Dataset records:
#####

(* ===== verification/SchedulerSpec.v ===== *)
(** * Correctness of the scheduler

    The invariant is kept by every operation, and what fork, exit, wait and task
    switching do to the processes; isolation of the address spaces. *)
From S2P Require Import Prelude Bitfield Mmu Alloc Scheduler SchedulerInv SchedulerOps SchedulerFork.
Import Scheduler SchedulerInv SchedulerOps SchedulerFork.

Module SchedulerSpec.

Section spec.
Context {F : Type} `{!Files F}.
Implicit Types (w : world F) (p q : process) (fs : F).

(** ** Lemmas *)

Lemma forked_live w p sec tab s t mem tb fl fs : wf w → proc_count (sched w) < 32 →
  live (sched (forked w p sec tab s t mem tb fl fs)) =
  live (sched w) ++ [child_of (id_gen (sched w)) tab sec fl p].
Proof.
  intros H Hcnt. unfold forked. simpl.
  pose proof (wf_count w H). pose proof (wf_table w H).
  rewrite (live_push _ _ _ _ (current_proc (sched w)) (id_gen (sched w))) by (done || lia).
  by destruct (sched w).
Qed.

(** The child's descriptors stand for the parent's files. *)
Lemma child_files p fl fd :
  files_copied 16 0 p zero_process fl → 0 ≤ fd < 16 →
  Bitfield.used (files_bitfield p) fd = true → fl !! Z.to_nat fd = files p !! Z.to_nat fd.
Proof.
  intros [_ Hfl] Hfd Hu. rewrite Hfl, decide_True by lia. by rewrite Z2Nat.id, Hu by lia.
Qed.

Lemma child_fds fs fs' k gen tab sec fl p :
  fds_ok fs p → files_copied 16 0 p zero_process fl → counts_raised fs fs' k →
  fds_ok fs' (child_of gen tab sec fl p).
Proof.
  intros (Hlen & Hbf & Hopen) Hfl Hraise. split; [exact (proj1 Hfl)|]. split; [done|].
  intros fd Hfd Hu. simpl in Hu. destruct (Hopen fd Hfd Hu) as (file & Hfile & Hsome).
  exists file. simpl. rewrite (child_files p) by done. split; [done|].
  by eapply counts_raised_some.
Qed.

Lemma fds_ok_raised fs fs' k p : counts_raised fs fs' k → fds_ok fs p → fds_ok fs' p.
Proof.
  intros Hraise (Hlen & Hbf & Hopen). split_and!; [done..|].
  intros fd Hfd Hu. destruct (Hopen fd Hfd Hu) as (file & ? & ?). exists file. split; [done|].
  by eapply counts_raised_some.
Qed.

Lemma wf_forked w p sec tab s t mem tb fl fs k :
  wf w → running w p → proc_count (sched w) < 32 → id_gen (sched w) + 1 < 0x80000000 →
  acquired sec tab w s t → Mmu.grants_only tb 8 (memory_section p) →
  files_copied 16 0 p zero_process fl → counts_raised (filesys w) fs k →
  wf (forked w p sec tab s t mem tb fl fs).
Proof.
  intros H [Hp Hst] Hcnt Hgen Hacq Hg Hfl Hraise.
  assert (alive p = true) as Ha by (unfold alive; by rewrite Hst).
  pose proof (forked_live w p sec tab s t mem tb fl fs H Hcnt) as Hlive.
  pose proof (λ i q Hi Haq, acquired_ne w i q sec tab s t H Hi Haq Hacq) as Hne.
  pose proof H as [Hs Ht Hlen Hc Hcur Hgen' Hids Hex Hres Hfds].
  pose proof Hacq as (Hs' & Ht' & _ & _ & Hsown & Htown & Htabs).
  split; try done; try rewrite Hlive.
  - apply set_table_inv; [done|]. rewrite length_insert. apply Hg.
  - simpl. by rewrite length_insert.
  - simpl. lia.
  - simpl. lia.
  - simpl. lia.
  - by eapply ids_ok_push.
  - apply exclusive_push; [done|]. intros i q Hi Haq. apply (Hne i q Hi Haq).
  - apply Forall_app. split; [|apply Forall_singleton].
    + apply Forall_lookup_2. intros i q Hi. pose proof (Forall_lookup_1 _ _ _ _ Hres Hi) as Hq.
      unfold res_ok in Hq |- *. destruct (alive q) eqn:Haq; [|done].
      destruct Hq as (Hqs & Hqt & Hqm & Hqtb & Hqref). destruct (Hne i q Hi Haq) as [? ?].
      unfold forked. simpl. change (SectionAllocator.owned s) with (slot_owned s).
      rewrite Htabs, 2!(lookup_insert_ne _ tab) by done.
      rewrite (lookup_insert_ne _ sec) by done. split_and!; try done.
      * by rewrite Hsown, Hqs.
      * change (slot_owned t (translation_table q) = true). by rewrite Htown, Hqt.
    + unfold res_ok, forked, child_of. simpl. rewrite !lookup_insert_eq. split_and!; try done.
      * change (slot_owned s sec = true). by rewrite Hsown, Z.eqb_refl, orb_true_r.
      * change (slot_owned t tab = true). by rewrite Htown, Z.eqb_refl, orb_true_r.
      * eexists. split; [done|]. by eapply (Mmu.grants_only_patch tb 8).
  - apply Forall_app. split; [|apply Forall_singleton].
    + eapply Forall_impl; [exact Hfds|]. intros q. simpl. by apply fds_ok_raised with k.
    + eapply child_fds; [|done|exact Hraise]. exact (Forall_lookup_1 _ _ _ _ Hfds Hp).
Qed.

(** What a fork that returns leads to. *)
Lemma fork_inv w p r w' :
  wf w → running w p → proc_count (sched w) < 32 → id_gen (sched w) + 1 < 0x80000000 →
  scheduler_cur_proc_fork w = Ret (r, w') →
  wf w' ∧ ∃ tab sec fl, live (sched w') =
    live (sched w) ++ [child_of (id_gen (sched w)) tab sec fl p] ∧
    current_proc (sched w') = current_proc (sched w) ∧
    proc_count (sched w') = proc_count (sched w) + 1 ∧
    id_gen (sched w') = id_gen (sched w) + 1.
Proof.
  intros H Hp Hcnt Hgen E.
  destruct (fork_run w p H Hp Hcnt Hgen)
    as [[r' E']|(sec & tab & s & t & mem & tb & fl & fs & E' & Hacq & Hmem & Htb & Hg & Hfl & Hraise)];
    [congruence|].
  rewrite E' in E. simplify_eq. split; [by eapply wf_forked|].
  exists tab, sec, fl. split; [by apply forked_live|done].
Qed.

(** *** The wait of a child *)

Definition suspended (pid ref : Z) p : process := with_state (PROC_SUSPENDED pid ref) p.

(** The pointer the caller passes: a word of its own section. *)
Definition own_word p (ref : Z) : Prop :=
  memory_section p ≤ ref ∧ ref + 4 ≤ memory_section p + 0x100000.

Lemma store_own w k p ref v :
  wf w → live (sched w) !! k = Some p → alive p = true → own_word p ref →
  ∃ m, store_word ref v w = Ret ((), with_ram m w) ∧ wf (with_ram m w) ∧
    (is_u32 v → ram_load_word ref m = Ret v) ∧
    ∀ sec, sec ≠ memory_section p → m !! sec = ram w !! sec.
Proof.
  intros H Hk Ha [Hlo Hhi].
  destruct (section_of w k p H Hk Ha) as (Hal & Hpos & Hend & s & Hs).
  set (o := ref - memory_section p). replace ref with (memory_section p + o) by lia.
  exists (<[memory_section p := put_word o v s]> (ram w)).
  unfold store_word. rewrite (ram_store_word_in _ _ s) by (done || lia). cbn [obind].
  split; [done|]. split; [by eapply wf_ram|]. split.
  - intros Hv. apply ram_load_word_in; done || lia.
  - intros sec Hne. by rewrite lookup_insert_ne.
Qed.

Lemma wait_reap w p (k : nat) c st ref :
  wf w → running w p → own_word p ref → live (sched w) !! k = Some c → id c ≠ -1 →
  schedule_state c = PROC_EXITED st →
  ∃ m, scheduler_cur_proc_wait_id (id c) ref w =
         Ret (id c, removed (Z.of_nat k) (with_ram m w)) ∧
    wf (with_ram m w) ∧ (is_u32 st → ram_load_word ref m = Ret st).
Proof.
  intros H [Hp Hst] Href Hc Hid Hex.
  assert (alive p = true) as Ha by (unfold alive; by rewrite Hst).
  destruct (store_own w _ p ref st H Hp Ha Href) as (m & Hstore & Hwf & Hload & _).
  exists m. split; [|done]. unfold scheduler_cur_proc_wait_id.
  rewrite (bind_Ret _ _ _ _ _ (get_current_eq w H)).
  destruct (Z.eqb_spec (id c) (-1)); [done|].
  rewrite (bind_Ret _ _ _ _ _ (find_proc_live w k c H Hc)).
  erewrite bind_Ret by (apply get_proc_live; [lia|rewrite Nat2Z.id; exact Hc]).
  rewrite Hex, (bind_Ret _ _ _ _ _ Hstore).
  rewrite (bind_Ret _ _ _ () (removed (Z.of_nat k) (with_ram m w))); [done|].
  apply (remove_spec _ _ c); [done|lia|by rewrite Nat2Z.id|]. unfold alive. by rewrite Hex.
Qed.
(** C29. Writing to a RAM file at a position within it: the file then holds the old
    bytes before the position, the data, and the old bytes behind the data, growing as
    needed without a gap; the position stands behind the data, no other file changes,
    and the status is the number of bytes. *)
Theorem ramfs_write_correct s f fl p b content data :
  fs_wf s → fs_files s !! f = Some fl → rfile s (f_inode fl) p b content →
  0 ≤ pos fl ≤ Z.of_nat (length content) →
  let n := Z.of_nat (length data) in
  pos fl + n < 0x80000000 →
  room s (2 * Z.max (pos fl + n) (Z.of_nat (length content))) →
  let o := Z.to_nat (pos fl) in
  ∃ s' b', _ramfs_reg_file_write f data s = Ret (n, s') ∧ fs_wf s' ∧
    rfile s' (f_inode fl) p b' (take o content ++ data ++ drop (o + length data) content) ∧
    fs_files s' = <[f := with_pos (pos fl + n) fl]> (fs_files s) ∧
    (∀ i q c other, i ≠ f_inode fl → q ≠ p → c ≠ b →
      rfile s i q c other → rfile s' i q c other) ∧
    ∀ j, file_ops <$> fs_inodes s' !! j = file_ops <$> fs_inodes s !! j.
Proof. apply reg_write_run. Qed.

(** ** Directories *)

(** Inode [d], whose private data is [p], is a directory of the RAM file system with
    children [cs]. *)
Inductive rdir (s : fs) (d p : Z) (cs : list ramfs_inode_child_t) : Prop :=
| mkrd node sb rp :
    fs_inodes s !! d = Some node → i_private node = p →
    inode_ops node = RAMFS_INODE_OPS → file_ops node = RAMFS_DIR_FILE_OPS →
    fs_dirs s !! p = Some (mkdir cs) →
    fs_sbs s !! super_block node = Some sb → sb_ops sb = RAMFS_SB_OPS →
    sb_private sb = rp → is_Some (fs_ramfs s !! rp) →
    (∀ c, c ∈ cs → c_inode c ≠ 0) →
    rdir s d p cs.

Lemma find_child_nonzero cs name i :
  (∀ c, c ∈ cs → c_inode c ≠ 0) → find_child cs name = Some i → i ≠ 0.
Proof.
  induction cs as [|c cs IH]; simpl; [done|]. intros H.
  destruct (streq _ _).
  - intros [= <-]. apply H, list_elem_of_here.
  - apply IH. intros c' Hc'. by apply H, list_elem_of_further.
Qed.

Lemma find_child_app cs name c :
  find_child (cs ++ [c]) name =
  match find_child cs name with
  | Some i => Some i
  | None => if streq (c_name c) name then Some (c_inode c) else None
  end.
Proof. induction cs as [|c' cs IH]; simpl; [done|]. by destruct (streq (c_name c') name). Qed.

(** [_ramfs_inode_lookup] finds the first child of that name. *)
Lemma lookup_run s d p cs name : rdir s d p cs →
  _ramfs_inode_lookup d name s = Ret (default 0 (find_child cs name), s).
Proof.
  intros [node sb rp Hd <- _ _ Hp _ _ _ _ Hnz]. unfold _ramfs_inode_lookup.
  erewrite bind_Ret by (apply mget_Ret; exact Hd).
  erewrite bind_Ret by (apply mget_Ret; exact Hp). cbn [children].
  destruct (find_child cs name) as [i|] eqn:E; [|done].
  apply find_child_nonzero in E; [|done].
  by rewrite (proj2 (Z.eqb_neq _ _) E).
Qed.

Lemma add_child_run (s : fs) p cs name i : fs_dirs s !! p = Some (mkdir cs) →
  (length name ≤ 31)%nat →
  _add_inode_child p name i s =
  if Z.of_nat (length cs) <? 8 then
    Ret ((), comp_set (<[p := mkdir (cs ++ [mkchild i name])]> (fs_dirs s)) s)
  else Fatal "priv->child_count < RAMFS_INODE_MAX_CHILDREN_COUNT".
Proof.
  intros Hp Hn. unfold _add_inode_child.
  erewrite bind_Ret by (apply mget_Ret; exact Hp). cbn [children].
  change RAMFS_INODE_MAX_CHILDREN_COUNT with 8.
  destruct (_ <? 8); [|done]. erewrite bind_Ret by done.
  unfold strcpy_buf. change RAMFS_MAX_NAME_LEN with 32.
  rewrite (proj2 (Z.leb_le _ _)) by lia. by erewrite bind_Ret by done.
Qed.

Lemma next_ino_run s rp r : fs_ramfs s !! rp = Some r →
  next_ino rp s = Ret (u32 (ino_gen r + 1),
    comp_set (<[rp := mkramfs (u32 (ino_gen r + 1))]> (fs_ramfs s)) s).
Proof. intros H. unfold next_ino. by erewrite bind_Ret by (apply mget_Ret; exact H). Qed.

#####

PROBLEM DETAILS: What is wanted is every line from the first line of the entries through the line that contains "Lemma wf_forked w", given again exactly.

EXERCISE OUTPUT:
(* ===== verification/SchedulerSpec.v ===== *)
(** * Correctness of the scheduler

    The invariant is kept by every operation, and what fork, exit, wait and task
    switching do to the processes; isolation of the address spaces. *)
From S2P Require Import Prelude Bitfield Mmu Alloc Scheduler SchedulerInv SchedulerOps SchedulerFork.
Import Scheduler SchedulerInv SchedulerOps SchedulerFork.

Module SchedulerSpec.

Section spec.
Context {F : Type} `{!Files F}.
Implicit Types (w : world F) (p q : process) (fs : F).

(** ** Lemmas *)

Lemma forked_live w p sec tab s t mem tb fl fs : wf w → proc_count (sched w) < 32 →
  live (sched (forked w p sec tab s t mem tb fl fs)) =
  live (sched w) ++ [child_of (id_gen (sched w)) tab sec fl p].
Proof.
  intros H Hcnt. unfold forked. simpl.
  pose proof (wf_count w H). pose proof (wf_table w H).
  rewrite (live_push _ _ _ _ (current_proc (sched w)) (id_gen (sched w))) by (done || lia).
  by destruct (sched w).
Qed.

(** The child's descriptors stand for the parent's files. *)
Lemma child_files p fl fd :
  files_copied 16 0 p zero_process fl → 0 ≤ fd < 16 →
  Bitfield.used (files_bitfield p) fd = true → fl !! Z.to_nat fd = files p !! Z.to_nat fd.
Proof.
  intros [_ Hfl] Hfd Hu. rewrite Hfl, decide_True by lia. by rewrite Z2Nat.id, Hu by lia.
Qed.

Lemma child_fds fs fs' k gen tab sec fl p :
  fds_ok fs p → files_copied 16 0 p zero_process fl → counts_raised fs fs' k →
  fds_ok fs' (child_of gen tab sec fl p).
Proof.
  intros (Hlen & Hbf & Hopen) Hfl Hraise. split; [exact (proj1 Hfl)|]. split; [done|].
  intros fd Hfd Hu. simpl in Hu. destruct (Hopen fd Hfd Hu) as (file & Hfile & Hsome).
  exists file. simpl. rewrite (child_files p) by done. split; [done|].
  by eapply counts_raised_some.
Qed.

Lemma fds_ok_raised fs fs' k p : counts_raised fs fs' k → fds_ok fs p → fds_ok fs' p.
Proof.
  intros Hraise (Hlen & Hbf & Hopen). split_and!; [done..|].
  intros fd Hfd Hu. destruct (Hopen fd Hfd Hu) as (file & ? & ?). exists file. split; [done|].
  by eapply counts_raised_some.
Qed.

Lemma wf_forked w p sec tab s t mem tb fl fs k :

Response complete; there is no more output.